As far as Twain impersonators go, Rawlings is a dead ringer. Just being
in his company can make you feel like you're dangling your feet in the
Mississippi River, watching a steamboat chug out of sight. Maybe it's
his low voice. It has a calming effect.
"People in their 50s and older have no trouble recognizing me," Rawlings
says. "Some of the younger ones, when they see me, they know I'm one of
those dead writers whose books they had to read in school. Or they mistake
me for Einstein."
If you've ever adventured with Huck Finn or Tom Sawyer, you'd never mistake Twain for Einstein.
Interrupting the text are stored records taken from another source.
(** * Funhouse mirror: curve normalisation and displacement mapping

    A shallow embedding of [convertCurveDataToSegments], [applyDistortion]
    and the dispatch in [render] of the FunhouseMirrorWebcam component,
    with the properties of its curve-to-distortion pipeline.

    Numbers.  A JavaScript number is modelled by [num]: an exact rational
    or one of the three special values of IEEE arithmetic (+Infinity,
    -Infinity, NaN).  The special values arise as they do in JavaScript
    (division by zero, Infinity - Infinity, 0 * Infinity) and propagate
    through comparisons with the IEEE truth tables, so the guards of the
    code ([curveY >= minY], [sourceX < w], [y2 - y1 || 1]) behave as they do
    on the machine.  Rounding of finite results, overflow and the sign of
    zero are not modelled: finite arithmetic is exact.  The properties are
    stated so as not to depend on it: as identities between the expressions
    the program evaluates, as comparisons that rounding preserves, or under
    bounds on the magnitudes ([midRange]) that exclude overflow.

    Objects.  A [curveData] of the data model is a record with its
    [bounds]; the reference to it and its [lineSegments] may be [null] or
    [undefined], which is [option], and reading through such a reference
    throws a [TypeError], which is [result].  The module [Untyped] has the
    same functions on objects as JavaScript passes them, in which [bounds]
    and the entries of [lineSegments] can be absent too, and on frames that
    can be empty; on a [curveData] of the data model and a frame with pixels
    the two agree.

    Frames.  An [ImageData] is its width, its height and the bytes of its
    [Uint8ClampedArray]; reads and stores are those of a typed array (a read
    outside the array is [undefined], a store outside it is ignored).  The
    pixel loop carries, next to the output buffer, the list of indices at
    which it has read the source frame. *)

From Stdlib Require Import ZArith QArith Qround Qreduction Qfield Lia Lqa Bool.
From stdpp Require Import base list strings.
Lemma Math_max_elem (l : list Q) : l <> [] -> exists x, x ∈ l /\ (Math_max l == x)%Q.
Proof.
  destruct l as [|a l]; [done|]. intros _. simpl.
  revert a. induction l as [|b l IH]; intros a; simpl.
  - exists a. split; [by left|reflexivity].
  - destruct (IH (Qmax a b)) as (x & Hx & Hm).
    destruct (Q.max_dec a b) as [Hab|Hab].
    + apply elem_of_cons in Hx as [->|Hx].
      * exists a. split; [by left|]. by rewrite Hm.
      * exists x. split; [by do 2 right|done].
    + apply elem_of_cons in Hx as [->|Hx].
      * exists b. split; [by right; left|]. by rewrite Hm.
      * exists x. split; [by do 2 right|done].
Qed.

Lemma cellSamples_nonempty (heightMap : HeightMap.t) (cell : Cell.t) :
  cellSamples heightMap cell <> [].
Proof. done. Qed.

Lemma cellSamples_elem (heightMap : HeightMap.t) (cell : Cell.t) (v : Q) :
  v ∈ cellSamples heightMap cell ->
  exists x y, v = HeightMap.getHeight heightMap x y.
Proof.
  unfold cellSamples. rewrite list_elem_of_In, in_flat_map.
  intros (sy & _ & H). apply in_map_iff in H as (sx & <- & _). eauto.
Qed.

(** The extremes and the slope that one turn of the loop stores. *)
Lemma measured_heights (heightMap : HeightMap.t) (g : Grid.t) (j : nat)
    (cell' : Cell.t) :
  Grid.cells (analyzeCell Math_sqrt heightMap g j) !! j = Some cell' ->
  exists cell mn mx,
    Grid.cells g !! j = Some cell /\
    Cell.width cell' = Cell.width cell /\
    Properties.minHeight (Cell.properties cell') = Some mn /\
    Properties.maxHeight (Cell.properties cell') = Some mx /\
    Properties.slope (Cell.properties cell')
      = Some ((mx - mn) / Cell.width cell)%Q /\
    (mn <= mx)%Q /\
    (exists v, v ∈ cellSamples heightMap cell /\ (mn == v)%Q) /\
    (exists v, v ∈ cellSamples heightMap cell /\ (mx == v)%Q).
Proof.
  intros H. apply analyzeCell_result in H as (cell & Hc & ->).
  exists cell. do 2 eexists.
  cbn [setTerrainFeatures measureCell Cell.properties Cell.set_properties
       Properties.minHeight Properties.maxHeight Properties.slope Cell.width].
  split; [done|]. split; [done|]. do 3 (split; [reflexivity|]).
  pose proof (cellSamples_nonempty heightMap cell) as Hne.
  destruct (Math_min_elem _ Hne) as (v & Hv & Hm).
  destruct (Math_max_elem _ Hne) as (v' & Hv' & Hm').
  split; [|split; eauto].
  rewrite Hm. by apply Math_max_ge_elem.
Qed.

(** X6.  When the height source stays within [[lo, hi]], every cell of
    the analyzed grid has [lo <= minHeight <= maxHeight <= hi], and both
    extremes are heights that the source returned for a point: they are
    picked among the 25 samples, not computed from them. *)
Theorem measured_heights_are_ordered_and_bounded (heightMap : HeightMap.t)
    (g : Grid.t) (lo hi : Q) (i : nat) (cell : Cell.t) :
  (forall x y, (lo <= HeightMap.getHeight heightMap x y)%Q /\
               (HeightMap.getHeight heightMap x y <= hi)%Q) ->
  Grid.cells (calculateHeightAndSlope Math_sqrt heightMap g) !! i = Some cell ->
  exists mn mx,
    Properties.minHeight (Cell.properties cell) = Some mn /\
    Properties.maxHeight (Cell.properties cell) = Some mx /\
    (lo <= mn)%Q /\ (mn <= mx)%Q /\ (mx <= hi)%Q /\
    (exists x y, (mn == HeightMap.getHeight heightMap x y)%Q) /\
    (exists x y, (mx == HeightMap.getHeight heightMap x y)%Q).
Proof.
  intros Hb. revert i cell.
  apply (calculateHeightAndSlope_all Math_sqrt (fun _ => True)); try done.
  intros g' j cell' _ Hc.
  apply measured_heights in Hc
    as (c0 & mn & mx & _ & _ & Hmn & Hmx & _ & Hle & Hlo & Hhi).
  exists mn, mx. do 2 (split; [done|]).
  destruct Hlo as (v & Hv & Hlo). destruct Hhi as (v' & Hv' & Hhi).
  apply cellSamples_elem in Hv as (x & y & ->).
  apply cellSamples_elem in Hv' as (x' & y' & ->).
  destruct (Hb x y), (Hb x' y').
  split; [lra|]. split; [done|]. split; [lra|]. split; eauto.
Qed.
A real-estate broker by trade, Rawlings is sitting stoically under a canopy of imposing oaks at Marie Selby Botanical Gardens. As anticipated, he's dressed in full Twain regalia, down to the suspenders holding up his Italian-made britches. His hair, he reveals, is naturally brown. He started dying it two years ago when he decided to embody the famous author and humorist at the peak of his celebrity: age 70.
But why Twain?
"I found out late in life that I really like acting. And, to my surprise, I'm good at it. I thought
if this is what I'm going to do, I don't have a lot of time to do it."
He scans the open lawn, where a few Christmases ago he once stood as a 10-foot-tall oak tree named Obadiah Oak during Selby Gardens' Festival of Lights.
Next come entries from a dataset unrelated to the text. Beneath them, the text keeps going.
Lemma trade_history_follows_frame_witness :
  ∃ s evs h,
    (known_side (side (BTC15Frame.init "yes"))
     ∧ _roll (DT 2026 2 21 12 0 0 5) (BTC15Frame.init "yes") = Ok rolled_at_noon
     ∧ run default_config milestone_trace rolled_at_noon = Ok (s, evs))
    ∧ deliver (side s) evs TradeHistoryFrame.init = Some h
    ∧ tallies (side s) h
      = Some (_cycle_count s, _stop_loss_count s,
              _cycle_count s + _stop_loss_count s + open_count s,
              count is_milestone evs)
    ∧ tallies (other_side (side s)) h = Some (0, 0, 0, 0)
    ∧ (_cumulative_pnl h == total_pnl evs)%Q.
Proof.
  assert (known_side (side (BTC15Frame.init "yes"))) as Hside by (by left).
  assert (_roll (DT 2026 2 21 12 0 0 5) (BTC15Frame.init "yes") = Ok rolled_at_noon)
    as Hroll by (vm_compute; reflexivity).
  destruct (run default_config milestone_trace rolled_at_noon)
    as [[s evs] | e] eqn:Hrun.
  - destruct (trade_history_follows_frame default_config _ _ _ _ _ _
                Hside Hroll Hrun) as [h Hh].
    exists s, evs, h.
    split; [split; [exact Hside | split; [exact Hroll | reflexivity]] |].
    exact Hh.
  - exfalso. vm_compute in Hrun. discriminate Hrun.
Defined.

Lemma init_key_missing pre side :
  ¬ known_side side →
  pre = "cycles_"%string ∨ pre = "stops_"%string
  ∨ pre = "triggers_"%string ∨ pre = "milestones_"%string
  ∨ pre = "contracts_"%string →
  _stats TradeHistoryFrame.init !! (pre ++ side)%string = None.
Proof.
  intros Hside Hpre. unfold known_side in Hside.
  unfold TradeHistoryFrame.init. cbn [_stats].
  apply not_elem_of_list_to_map_1. cbn [fmap list_fmap fst].
  rewrite !not_elem_of_cons.
  destruct Hpre as [-> | [-> | [-> | [-> | ->]]]];
    repeat split; try apply not_elem_of_nil;
    intros Heq; vm_compute in Heq; simplify_eq;
    apply Hside; auto.
Qed.

(** X16. The trade history only knows the sides "yes" and "no". For a
    frame created with any other side string the first event handed over,
    whatever its label, fails with a KeyError on the side's counter, and
    so does the end of a contract. *)
Theorem trade_history_rejects_unknown_side side l pnl evs :
  ¬ known_side side →
  add_event side (label_str l) pnl TradeHistoryFrame.init = None
  ∧ deliver side (Event l (DT 2026 1 1 0 0 0 0) None None pnl :: evs)
      TradeHistoryFrame.init = None
  ∧ add_contract_end side TradeHistoryFrame.init = None.
Proof.
  intros Hside.
  assert (add_event side (label_str l) pnl TradeHistoryFrame.init = None)
    as Hadd.
  { unfold add_event, bump.
    destruct l; cbn -[TradeHistoryFrame.init String.append];
      rewrite init_key_missing by (done || tauto); reflexivity. }
  split; [exact Hadd |]. split.
  - cbn [deliver ev_label ev_pnl]. by rewrite Hadd.
  - unfold add_contract_end, bump.
    rewrite init_key_missing by (done || tauto). reflexivity.
Qed.

Lemma trade_history_rejects_unknown_side_witness :
  ¬ known_side "maybe"
  ∧ add_event "maybe" (label_str T40) None TradeHistoryFrame.init = None
  ∧ add_contract_end "maybe" TradeHistoryFrame.init = None.
Proof.
  assert (¬ known_side "maybe") as Hside
    by (intros [H | H]; discriminate H).
  split; [exact Hside |].
  destruct (trade_history_rejects_unknown_side "maybe" T40 None [] Hside)
    as (Ha & _ & Hc).
  split; [exact Ha | exact Hc].
Defined.

(** *** The P&L of a contract *)

Lemma check_events_pnl c now s s' evs :
  _check_events c now s = Ok (s', evs) → Forall pnl_by_kind evs.
Proof.
  unfold _check_events.
  destruct (_stopped_out s); [by intros [= <- <-] |].
  destruct (OrderBook.best_ask _ _) as [ask |]; [| by intros [= <- <-]].
  destruct (_in_trigger s); cbn [negb].
  - destruct (Z.leb_spec ask 10) as [Hlow | _].
    { destruct (_ && _); intros [= <- <-]; [done |].
      apply Forall_singleton. eexists. split; [reflexivity |].
      by apply stop_pnl_is_loss. }
    destruct (OrderBook.best_bid _ _) as [bid |]; [| by intros [= <- <-]].
    destruct (Z.leb_spec 45 bid) as [Hbid | _]; [| by intros [= <- <-]].
    destruct (_trigger_time s) as [t |]; [| done].
    destruct (sub now t <? td_seconds 2).
    + destruct (_cycle_count s =? 4); destruct (_ && _);
        intros [= <- <-]; cbn [app]; by repeat constructor.
    + cbn [complete_cycle _cycle_count].
      assert (pnl_by_kind (_add_event_row (TARGET (_cycle_count s + 1)) now
                             bid (Some (sub now t)))) as Htarget.
      { eexists. split; [reflexivity |]. by apply target_pnl_is_gain. }
      destruct (_cycle_count s + 1 =? 4); destruct (_ && _);
        intros [= <- <-]; cbn [app]; by repeat constructor.
  - destruct (_ <? td_seconds 30); [by intros [= <- <-] |].
    destruct (match _contract_start s with Some _ => _ | None => _ end);
      [by intros [= <- <-] |].
    destruct (ask <=? 40); intros [= <- <-]; by repeat constructor.
Qed.

Lemma run_pnl c inputs : ∀ s s' evs,
  run c inputs s = Ok (s', evs) → Forall pnl_by_kind evs.
Proof.
  induction inputs as [| [p now] rest IH]; intros s s' evs; cbn [run].
  - by intros [= <- <-].
  - destruct (on_data c p now s) as [[s1 ev1] | e] eqn:H1; cbn; [| done].
    destruct (run c rest s1) as [[s2 ev2] | e] eqn:H2; cbn; [| done].
    intros [= <- <-]. apply Forall_app. split.
    + unfold on_data in H1. by eapply check_events_pnl.
    + by eapply IH.
Qed.

Lemma pnl_lower_bound evs :
  Forall pnl_by_kind evs → count is_stop_loss evs = 0 →
  ((5 # 4) * inject_Z (count is_target evs) <= total_pnl evs)%Q.
Proof.
  induction 1 as [| ev evs Hev Hevs IH]; intros Hstop.
  - cbn. by unfold Qle.
  - rewrite count_cons in Hstop |- *.
    pose proof (count_nonneg is_stop_loss evs).
    unfold total_pnl. cbn [fold_right]. fold (total_pnl evs).
    unfold pnl_by_kind in Hev. unfold tick in *.
    destruct (ev_label ev); cbn [is_target is_stop_loss] in *.
    + rewrite Hev. rewrite Z.add_0_l. apply IH. lia.
    + destruct Hev as (q & -> & Hq). specialize (IH ltac:(lia)).
      rewrite inject_Z_plus. change (inject_Z 1) with 1%Q. lra.
    + lia.
    + rewrite Hev. rewrite Z.add_0_l. apply IH. lia.
Qed.

(** X17. A contract without a stop loss never shows a loss: the P&L
    values of its events add up to at least 1.25 for every completed
    cycle. When the contract has its stop loss, the STOP LOSS event alone
    carries a loss of at least 7.5. *)
Theorem contract_pnl_bounds c t0 s00 s0 inputs s evs :
  _roll t0 s00 = Ok s0 →
  run c inputs s0 = Ok (s, evs) →
  (_stop_loss_count s = 0 →
   ((5 # 4) * inject_Z (_cycle_count s) <= total_pnl evs)%Q)
  ∧ (∀ ev, ev ∈ evs → ev_label ev = STOP_LOSS →
       ∃ q, ev_pnl ev = Some q ∧ (q <= - (15 # 2))%Q).
Proof.
  intros Hroll Hrun.
  destruct (roll_counters _ _ _ Hroll) as (_ & _ & Hc0 & Hs0 & _).
  destruct (run_counts _ _ _ _ _ Hrun) as (Hc & Hs & _).
  pose proof (run_pnl _ _ _ _ _ Hrun) as Hall.
  split.
  - intros Hnone.
    assert (_cycle_count s = count is_target evs) as -> by lia.
    apply pnl_lower_bound; [done | lia].
  - intros ev Hin Hl. rewrite Forall_forall in Hall.
    specialize (Hall ev Hin). unfold pnl_by_kind in Hall.
    by rewrite Hl in Hall.
Qed.

Lemma contract_pnl_bounds_witness :
  ∃ s evs,
    (_roll (DT 2026 2 21 12 0 0 5) (BTC15Frame.init "yes") = Ok rolled_at_noon
     ∧ run default_config milestone_trace rolled_at_noon = Ok (s, evs))
    ∧ (_stop_loss_count s = 0 →
       ((5 # 4) * inject_Z (_cycle_count s) <= total_pnl evs)%Q)
    ∧ (∀ ev, ev ∈ evs → ev_label ev = STOP_LOSS →
         ∃ q, ev_pnl ev = Some q ∧ (q <= - (15 # 2))%Q).
Proof.
  assert (_roll (DT 2026 2 21 12 0 0 5) (BTC15Frame.init "yes")
          = Ok rolled_at_noon) as Hroll by (vm_compute; reflexivity).
  destruct (run default_config milestone_trace rolled_at_noon)
    as [[s evs] | e] eqn:Hrun.
  - exists s, evs. split; [split; [exact Hroll | reflexivity] |].
    exact (contract_pnl_bounds default_config _ _ _ _ _ _ Hroll Hrun).
  - exfalso. vm_compute in Hrun. discriminate Hrun.
Defined.

End HistoryFacts.

(* ====================================================================== *)
(** * Further properties of the calendar and of the scheduler *)

Section CalendarOrder.

Import Datetime BTC15Frame Spec Timers.

Implicit Types (d a b now exp : datetime).

(** Evaluates the month tables at literal months. *)
Ltac month_tables :=
  repeat match goal with
  | |- context [nth ?n ?l ?d] =>
      let r := eval vm_compute in (nth n l d) in
      change (nth n l d) with r
  | |- context [andb ?x ?y] =>
      let r := eval vm_compute in (andb x y) in
      change (andb x y) with r
  end;
  cbn beta iota.

Lemma days_before_year_mono y1 y2 :
  y1 ≤ y2 → days_before_year y1 ≤ days_before_year y2.
Proof.
  intros Hy. unfold days_before_year. cbn zeta. Z.div_mod_to_equations. lia.
Qed.

Lemma day_of_year_bounds d :
  valid d = true →
  1 ≤ days_before_month (year d) (month d) + day d
    ≤ 365 + (if is_leap (year d) then 1 else 0).
Proof.
  rewrite valid_fields. intros (_ & Hm & Hd & _). revert Hd.
  unfold days_before_month, days_in_month.
  destruct (month_cases _ Hm) as
    [-> | [-> | [-> | [-> | [-> | [-> | [-> | [-> | [-> | [-> | [-> | ->]]]]]]]]]]];
    destruct (is_leap (year d)); month_tables; lia.
Qed.

Lemma days_before_month_mono y m1 m2 :
  1 ≤ m1 → m1 < m2 → m2 ≤ 12 →
  days_before_month y m1 + days_in_month y m1 ≤ days_before_month y m2.
Proof.
  intros H1 Hlt H2.
  assert (1 ≤ m1 ≤ 12) as Hm1 by lia. assert (1 ≤ m2 ≤ 12) as Hm2 by lia.
  unfold days_before_month, days_in_month.
  destruct (month_cases _ Hm1) as
    [-> | [-> | [-> | [-> | [-> | [-> | [-> | [-> | [-> | [-> | [-> | ->]]]]]]]]]]];
    destruct (month_cases _ Hm2) as
    [-> | [-> | [-> | [-> | [-> | [-> | [-> | [-> | [-> | [-> | [-> | ->]]]]]]]]]]];
    try lia; destruct (is_leap y); month_tables; lia.
Qed.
It was around the same time that he landed his first stage role as Benjamin Guggenheim in The Players Theatre's Titanic: The Musical.
"I'm Medicare age, he continues. "It's too late to be a general-purpose actor, so I decided to specialize."
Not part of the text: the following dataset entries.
(** A pass returns; each eviction it reports is a row less, and each
    compression a level less among those left. *)
Lemma enforceBudget_spec cfg rows :
  NoDup (map e_id rows) ->
  exists c e rows',
    enforceBudget cfg rows = Some (c, e, rows')
    /\ 0 <= c /\ 0 <= e
    /\ count rows' + e = count rows
    /\ climbs rows' + c <= climbs rows
    /\ NoDup (map e_id rows').
Proof.
  intros Hnd. unfold enforceBudget.
  destruct (sumTokens rows <=? maxTokens cfg).
  { exists 0, 0, rows. repeat split; try lia. exact Hnd. }
  destruct (Z.of_nat (List.length rows) - preserveRecent cfg <=? 0).
  - unfold evictOldest.
    destruct (evictLoop_spec (maxTokens cfg) (List.length rows) rows
                (sumTokens rows) 0 (le_n _))
      as [ev' [rows' [Heq [Hmono _]]]].
    rewrite Heq. exists 0, ev', rows'.
    destruct (evictLoop_prefix _ _ _ _ _ _ Hnd Heq)
      as [k [Hk [Hev [Hrows' _]]]].
    destruct (skipn_measure k rows Hk) as [Hcount Hclimb].
    subst rows'. repeat split; try lia.
    rewrite <- skipn_map. now apply skipn_NoDup.
  - set (n := Z.to_nat (Z.of_nat (List.length rows) - preserveRecent cfg)).
    set (cs := sortCandidates (map candidateOf (firstn n rows))).
    destruct (processCandidates (maxTokens cfg) cs rows (sumTokens rows) 0 0)
      as [[c e] rows'] eqn:Hp.
    exists c, e, rows'. split; [reflexivity|].
    pose proof (processCandidates_mono _ _ _ _ _ _ _ _ _ Hp) as [Hc He].
    assert (Hperm : Permutation (map candidateOf (firstn n rows)) cs)
      by apply sortSlice_perm.
    apply processCandidates_measure in Hp.
    + destruct Hp as [Hcount [Hclimb Hnd']]. repeat split; try lia. exact Hnd'.
    + exact Hnd.
    + apply (Permutation_NoDup (Permutation_map cc_id Hperm)).
      rewrite candidate_ids, <- firstn_map. now apply firstn_NoDup.
    + unfold tracks. rewrite Forall_forall. intros x Hx.
      apply (Permutation_in _ (Permutation_sym Hperm)) in Hx.
      apply in_map_iff in Hx. destruct Hx as [r [<- Hr]].
      exists r. repeat split. now apply firstn_subset in Hr.
Qed.
Ltac same_fs :=
  unfold ret, store, log, afterShards; cbn;
  rewrite ?insert_insert_eq, ?app_nil_r;
  repeat (f_equal; []); rewrite <- ?app_assoc; try reflexivity.

(** The iteration on a failing shard returns its error. *)
Lemma shardLoop_fail_step (fs : FS) (fuel : nat) (j : Z) (e : string) (m n : nat) :
  0 <= j -> j + 1 <= ShardSize tag ->
  shardFails D fs response tag mf old d (j + 1) e m n ->
  shardLoop D (S fuel) response tag mf (j + 1) (afterShards D fs response tag mf old d j)
  = (Returns (Some e),
     mkFS (<[mf := written old d j ++ take n (d (j + 1))]> (files fs))
          (open_error fs) (read_error fs) (write_error fs)
          (ops fs ++ OpenFile_op mf
             :: flat_map (shardOps D response tag mf d) (seqZ 1 j)
             ++ take m (shardOps D response tag mf d (j + 1)))).
Proof.
  intros Hj Hle Hfail. cbn [shardLoop].
  destruct (Z.leb_spec (j + 1) (ShardSize tag)) as [_|]; [|lia].
  destruct Hfail as [(-> & -> & Hopen)
                    |[(-> & -> & Hne & Hopen & Hfile & ->)
                    |[(-> & -> & Hne & Hopen & [content Hfile] & Hread)
                    |(-> & [Hne [Hopen [Hread Hfile]]] & Hn & Hwrite)]]].
  - unfold bind, os_Open. cbn [open_error afterShards]. rewrite Hopen.
    same_fs.
  - unfold bind, os_Open. cbn [open_error afterShards files]. rewrite Hopen.
    rewrite lookup_insert_ne by congruence. rewrite Hfile.
    same_fs.
  - erewrite bind_Returns; cycle 1.
    { apply os_Open_ok with (content := content); [exact Hopen|].
      cbn. rewrite lookup_insert_ne by congruence. exact Hfile. }
    cbv beta iota. unfold bind, ioutil_ReadAll. cbn [read_error log afterShards].
    rewrite Hread. same_fs.
  - replace (j + 1 - 1) with j in Hwrite by lia.
    erewrite bind_Returns; cycle 1.
    { apply os_Open_ok with (content := d (j + 1)); [exact Hopen|].
      cbn. rewrite lookup_insert_ne by congruence. exact Hfile. }
    cbv beta iota. erewrite bind_Returns; cycle 1.
    { apply ioutil_ReadAll_ok; [exact Hread|].
      cbn. rewrite lookup_insert_ne by congruence. exact Hfile. }
    cbv beta iota. erewrite bind_Returns; cycle 1.
    { apply file_Write_fail with (content := written old d j); [|exact Hwrite].
      cbn. now rewrite lookup_insert_eq. }
    same_fs.
Qed.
He chose Twain because the writer has an endless vault of material from which to pull: hundreds of stories and witticisms that Rawlings has cherished since he was a little boy. Of course, it helped that he looked like the writer after he ditched his glasses and grew a white horseshoe moustache.
"Here's what I looked like when I was Rod Rawlings," he says, presenting a business card for Action Team Real Estate. On the card is an image of a clean-cut real-estate broker in a black suit coat and tie. "It's just hair," he shrugs. "I'm on my third hairdresser. The first two just couldn't get the color right."
The undertaking has been nothing short of a transformation. To prepare for the role, he hired former Broadway director Bob D'Angelo. He traveled to Twain's home in Hartford, Connecticut, and to his hometown of Hannibal, Missouri, the small riverside town that served as the setting for many of his most famous stories.
He read and re-read stacks of the author's books and articles. He memorized quotes and passages, mastering Twain's sentence structure and ponderously slow delivery.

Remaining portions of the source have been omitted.